Building sustainable FOSS Platforms

From DevSummit
Jump to navigation Jump to search

Sustainability and open source platforms


tech4dev runs a whatsapp-based platform and was built from our CiviCRM experience.

What is a platform? Some related aspects:

  • A hub for data management that forms the center that integrates with connected systems and workflows.
  • A central software hub that can be extended and integrated into custom systems or workflows.
  • A system that meets 80% of the needs of 80% of the organizations.

Some examples:

  • CiviCRM
  • Drupal
  • Wordpress
  • Joomla

SoupBox: 16 years ago transitioned from building websites for non-profits to building a suite of apps. Donations, events, fundraising, shop, advocacy, forms. Now offer this as a SAAS (Software As A Service). In the past 6 years we have found our sweet spot in serving organziations who are using salesforce or microsoft, and value adding to the existing usage.

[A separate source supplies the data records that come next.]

(** Replacing one buffer: it goes on holding its block, or it is recycled. *)
Lemma content_update bs a a' i b b' x :
  content bs a → (i < NBUF)%nat → bs !! i = Some b →
  buf_ok a' i b' → in_use a' i b' → b_blockno b' = x →
  (b_dev b = 1 ∧ b_blockno b = x) ∨
  ((∀ j c, (j < NBUF)%nat → bs !! j = Some c → b_dev c = 1 → b_blockno c ≠ x) ∧
   (b_dev b = 1 → b_blockno b ∉ a_dirty a ∧ a_locked a !! b_blockno b = None)) →
  agree_off x a a' →
  (x ∉ a_dirty a' → a_locked a' !! x = None → a_data a' !! Z.to_nat x = a_disk a' !! Z.to_nat x) →
  (∀ j, a_locked a' !! x = Some j → j = i) →
  Forall block_ok (a_data a') ∧ Forall block_ok (a_disk a') →
  content (<[i := b']> bs) a'.
Proof.
  intros Hc Hi Hb Hok' Hu Hx Hcase Ha Hcl Hlk Hbl.
  assert (0 ≤ x) as Hx0 by (destruct Hu; lia).
  assert (i < length bs)%nat as Hil by (by eapply lookup_lt_Some).
  assert (∀ j c, (j < NBUF)%nat → j ≠ i → bs !! j = Some c → b_dev c = 1 → b_blockno c ≠ x) as Hoff.
  { intros j c Hj Hji Hjc Hd Hcx. destruct Hcase as [[Hd' Hx']|[Hnc _]]; [|by eapply Hnc].
    apply Hji. eapply (c_uniq _ _ Hc j i c b); congruence || done. }
  assert (∀ y, y ≠ x → (y ∈ a_dirty a ∨ is_Some (a_locked a !! y)) → b_dev b = 1 → b_blockno b ≠ y) as Hpin.
  { intros y Hyx Hy Hd <-. destruct Hcase as [[_ Hx']|[_ Hev]]; [done|].
    destruct (Hev Hd) as [E1 E2]. rewrite E2 in Hy. destruct Hy as [?|[? ?]]; done. }
  destruct (Ha) as (Hl1 & Hl2 & Ho). split.
  - intros j c Hj. destruct (decide (i = j)) as [<-|Hne].
    + rewrite list_lookup_insert_eq by done. by intros [= <-].
    + rewrite list_lookup_insert_ne by done. intros Hjc.
      apply (buf_ok_agree x a); [done|done|by apply (Hoff j)|by apply (c_ok _ _ Hc j)].
  - intros j k c c' Hj Hk. destruct (decide (i = j)) as [<-|Hne1], (decide (i = k)) as [<-|Hne2];
      rewrite ?list_lookup_insert_eq, ?list_lookup_insert_ne by done; [done| | |].
    + intros [= <-] Hkc Hd Hd' E. destruct (Hoff k c' Hk (not_eq_sym Hne2) Hkc Hd'). congruence.
    + intros Hjc [= <-] Hd Hd' E. destruct (Hoff j c Hj (not_eq_sym Hne1) Hjc Hd). congruence.
    + by apply (c_uniq _ _ Hc).
  - intros y Hy. destruct (decide (y = x)) as [->|Hyx].
    + exists i, b'. rewrite list_lookup_insert_eq by done. by destruct Hu.
    + destruct (Ho y Hyx) as (_ & Hd & _). apply Hd in Hy.
      destruct (c_dirty _ _ Hc y Hy) as (j & c & Hj & Hjc & Hcd & Hcb). exists j, c.
      rewrite list_lookup_insert_ne; [done|]. intros <-. rewrite Hb in Hjc. injection Hjc as <-.
      by apply (Hpin y Hyx); [left|..].
  - intros y j Hy. destruct (decide (y = x)) as [->|Hyx].
    + rewrite (Hlk j Hy). split; [done|]. exists b'. rewrite list_lookup_insert_eq by done. by destruct Hu.
    + destruct (Ho y Hyx) as (_ & _ & Hl). rewrite Hl in Hy.
      destruct (c_locked _ _ Hc y j Hy) as (Hj & c & Hjc & Hcd & Hcb). split; [done|]. exists c.
      rewrite list_lookup_insert_ne; [done|]. intros <-. rewrite Hb in Hjc. injection Hjc as <-.
      by apply (Hpin y Hyx); [right|..].
  - intros y Hy0 Hyd Hyl. destruct (decide (y = x)) as [->|Hyx]; [by apply Hcl|].
    destruct (Ho y Hyx) as (Hv & Hd & Hl). destruct Hv as [-> ->]; [done|done|].
    apply (c_clean _ _ Hc); [done|naive_solver|congruence].
  - rewrite Hl1, Hl2. apply (c_len _ _ Hc).
  - done.
Qed.

(** ** The parts of a state *)

(** Pointers do not matter to the content, content does not matter to the
    list. *)
Definition strip (b : buf) : buf := set_bprev O (set_bnext O b).

Lemma buf_ok_strip a i b b' : strip b = strip b' → buf_ok a i b → buf_ok a i b'.
Proof.
  destruct b, b'. unfold strip, set_bprev, set_bnext. simpl. intros [= -> -> -> -> -> ->] [H1 H2 H3].
  split; [done|done|]. destruct H3 as [H3|[? ? ? ? ?]]; [by left|right]. by split.
Qed.

Lemma content_strip bs bs' a : strip <$> bs = strip <$> bs' → content bs a → content bs' a.
Proof.
  intros Hs Hc.
  assert (∀ i b', bs' !! i = Some b' → ∃ b, bs !! i = Some b ∧ strip b = strip b') as Hbk.
  { intros i b' Hb'. assert ((strip <$> bs) !! i = Some (strip b')) as E by (rewrite Hs, list_lookup_fmap; by rewrite Hb').
    rewrite list_lookup_fmap in E. destruct (bs !! i) as [b|]; [|done]. apply (inj Some) in E. eauto. }
  assert (∀ i b, bs !! i = Some b → ∃ b', bs' !! i = Some b' ∧ strip b = strip b') as Hfw.
  { intros i b Hb. assert ((strip <$> bs') !! i = Some (strip b)) as E by (rewrite <- Hs, list_lookup_fmap; by rewrite Hb).
    rewrite list_lookup_fmap in E. destruct (bs' !! i) as [b'|]; [|done]. apply (inj Some) in E. eauto. }
  assert (∀ b b', strip b = strip b' → b_dev b = b_dev b' ∧ b_blockno b = b_blockno b') as Hst.
  { intros [] []. unfold strip, set_bprev, set_bnext. simpl. by intros [= -> -> -> -> -> ->]. }
  destruct Hc as [H1 H2 H3 H4 H5 H6 H7]. split; try done.
  - intros i b' Hi Hb'. destruct (Hbk i b' Hb') as (b & Hb & E). eapply buf_ok_strip; [done|]. by apply H1.
  - intros i j b' c' Hi Hj Hb' Hc'. destruct (Hbk i b' Hb') as (b & Hb & E), (Hbk j c' Hc') as (c & Hc & E').
    destruct (Hst b b' E) as [<- <-], (Hst c c' E') as [<- <-]. by apply H2.
  - intros x Hx. destruct (H3 x Hx) as (i & b & Hi & Hb & Hd & Hn). destruct (Hfw i b Hb) as (b' & Hb' & E).
    exists i, b'. by destruct (Hst b b' E) as [<- <-].
  - intros x i Hx. destruct (H4 x i Hx) as (Hi & b & Hb & Hd & Hn). destruct (Hfw i b Hb) as (b' & Hb' & E).
    split; [done|]. exists b'. by destruct (Hst b b' E) as [<- <-].
Qed.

ActionKit: got bought out, slashed the staff by 50% overnight. First sold to NGPVan, then NGPVan was bought out by Bonterra.

Bonterra: they have gone around bought out competitors, deciding to either maintain or kill. They have a near monopoly on platform for Democratic Party political candidates.

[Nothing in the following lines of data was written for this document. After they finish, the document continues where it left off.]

Lemma served_done b ds b' ds' : serve b ds = Some (b', ds') → Z.land (ib_flags b') (Z.lor B_VALID B_DIRTY) = B_VALID.
Proof.
  assert (∀ f, Z.land (done_flags f) (Z.lor B_VALID B_DIRTY) = B_VALID) as Hf.
  { intros f. unfold done_flags, B_VALID, B_DIRTY. apply Z.bits_inj'. intros k Hk. rewrite !Z.land_spec, Z.lor_spec, Z.lnot_spec by done.
    destruct (decide (k < 3)) as [Hlt|]; [|].
    - assert (k = 0 ∨ k = 1 ∨ k = 2) as [-> | [-> | ->]] by lia; by rewrite ?andb_false_r, ?orb_true_r, ?andb_false_r.
    - assert (∀ c, 0 < c < 8 → Z.testbit c k = false) as Hc.
      { intros c Hc. apply Z.bits_above_log2; [lia|]. apply (Z.lt_le_trans _ 3); [|lia]. apply Z.log2_lt_pow2; lia. }
      rewrite (Hc (Z.lor 2 4)), (Hc 2) by done. by rewrite andb_false_r. }
  unfold serve. destruct (dirty b); [intros [= <- _]; apply Hf|]. destruct (sector _ _ _); [|done]. intros [= <- _]. apply Hf.
Qed.
Lemma ideintr_idle s : ide_inv s [] → ideintr s = Ret tt s [].
Proof.
  intros [H1 H2 _ _ _ _ _]. cbn [linked] in H2. unfold ideintr, ide_acquire, ide_release. mstep (lk_acquire_run id_held set_held s H1). rewrite bind_get.
  cbn [idequeue set_held]. rewrite H2, lk_release_run by done. destruct s; simpl in *. by subst.
Qed.


(** A write of block 3 under way, a read of block 3 not yet made. *)
Definition ex_write : ibuf := IBuf B_DIRTY 0 3 None [7; 8].
Definition ex_read : ibuf := IBuf 0 0 3 None [].
Definition ex_ide : idestate :=
  IdeState false (Some 0%nat) [ex_write; ex_read] false
    (Controller 0 1 3 0 0 224 (Some (command_of ex_write)) false [replicate 1000 [0; 0]; replicate 1000 [0; 0]]).

End Ide.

Salesforce killed their non-profit success pack. There is a new offering that is paid.

Sustainability: projects like CiviCRM are mostly run as SAAS, which provides a steady income for development.

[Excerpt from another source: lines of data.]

(** Some of the blocks already installed: recovery gives the same disk. *)
Lemma partial_install dk start size L h j (C := logged dk start) :
  log_disk dk start size L h → (j ≤ length L)%nat →
  let d := apply_writes (take j (home_writes L C)) dk in
  log_disk d start size L h ∧
  ∃ r r', recovered dk r ∧ recovered d r' ∧ agree_off_log start size r r'.
Proof.
  intros Hld Hj d. pose proof Hld as [Hok (sbd & Hsb & Hst & Hsz) Hh His Hg]. pose proof Hg as [G1 G2 G3 G4 G5 G6].
  pose proof (geometry_pos _ _ _ _ Hg) as Hpos.
  assert (∀ x, 0 ≤ x → x ∉ L → d !! Z.to_nat x = dk !! Z.to_nat x) as Hoff.
  { intros x Hx HxL. apply apply_writes_off; [done| |].
    - apply Forall_take. change (Forall ((λ y, 0 ≤ y) ∘ fst) (home_writes L C)). by rewrite <- Forall_fmap, home_writes_fst.
    - rewrite fmap_take, home_writes_fst. intros Hin. apply HxL.
      rewrite <- (take_drop j L). set_solver. }
  assert (length d = length dk) as Hlen by apply length_apply_writes.
  assert (log_disk d start size L h) as Hld'.
  { split.
    - unfold d. assert (Forall (λ w : Z * list Z, block_ok w.2) (take j (home_writes L C))) as HW.
      { apply Forall_take, Forall_fmap, Forall_forall. intros k [? ?]%elem_of_seq. simpl. unfold C, logged.
        destruct (lookup_lt_is_Some_2 dk (Z.to_nat (start + Z.of_nat k + 1))) as [c Hc]; [lia|]. rewrite Hc. simpl.
        by eapply Forall_lookup_1. }
      by apply apply_writes_ok.
    - exists sbd. split; [|done]. change 1%nat with (Z.to_nat 1). rewrite Hoff; [done|lia|]. eapply geometry_notin; [done|lia].
    - rewrite Hoff; [done|lia|]. eapply geometry_notin; [done|lia].
    - done.
    - by rewrite Hlen. }
  split; [done|]. destruct (recovered_spec dk start size L h Hld) as (R1 & I1 & O1 & _).
  destruct (recovered_spec d start size L h Hld') as (R2 & I2 & O2 & _).
  eexists _, _. split_and!; [exact R1|exact R2|]. intros x Hx Hnl.
  destruct (decide (x ∈ L)) as [HxL|HxL].
  - apply list_elem_of_lookup in HxL as [k Hk]. rewrite (I1 k x Hk), (I2 k x Hk). symmetry. apply Hoff; [lia|].
    pose proof (geometry_block _ _ _ _ _ _ Hg Hk). eapply geometry_notin; [done|lia].
  - rewrite O1, O2 by (lia || done). symmetry. by apply Hoff.
Qed.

Glific: Whatsapp-based platform. Uses the whatsapp business API to allow people to manage their communications through whatsapp. They don't have any devops people, just use GUI control panels in hosting providers to maintain and scale database.

community/customer funded: discussion about the benefits of running a platform organization or business that does not depend on outside funding, either foundation money or venture capital investment.

Robinhood Foundation model: They fund a ton of local new york organizations, and they identify technology platforms that all their organizations need and they will dump money into investing in that platform (SoupBox etc).

Open source: mostly it seems that NGOs don't really care if something is open source or not, just care if it works, but foundations do increasingly seem to be paying attention to open source.

How to break into open source development: volunteer, write documentation, submit patches, apply to entry level jobs at small organizations to get exposure to different tech aspects, get a sense of what type of work you really enjoy before you specialize.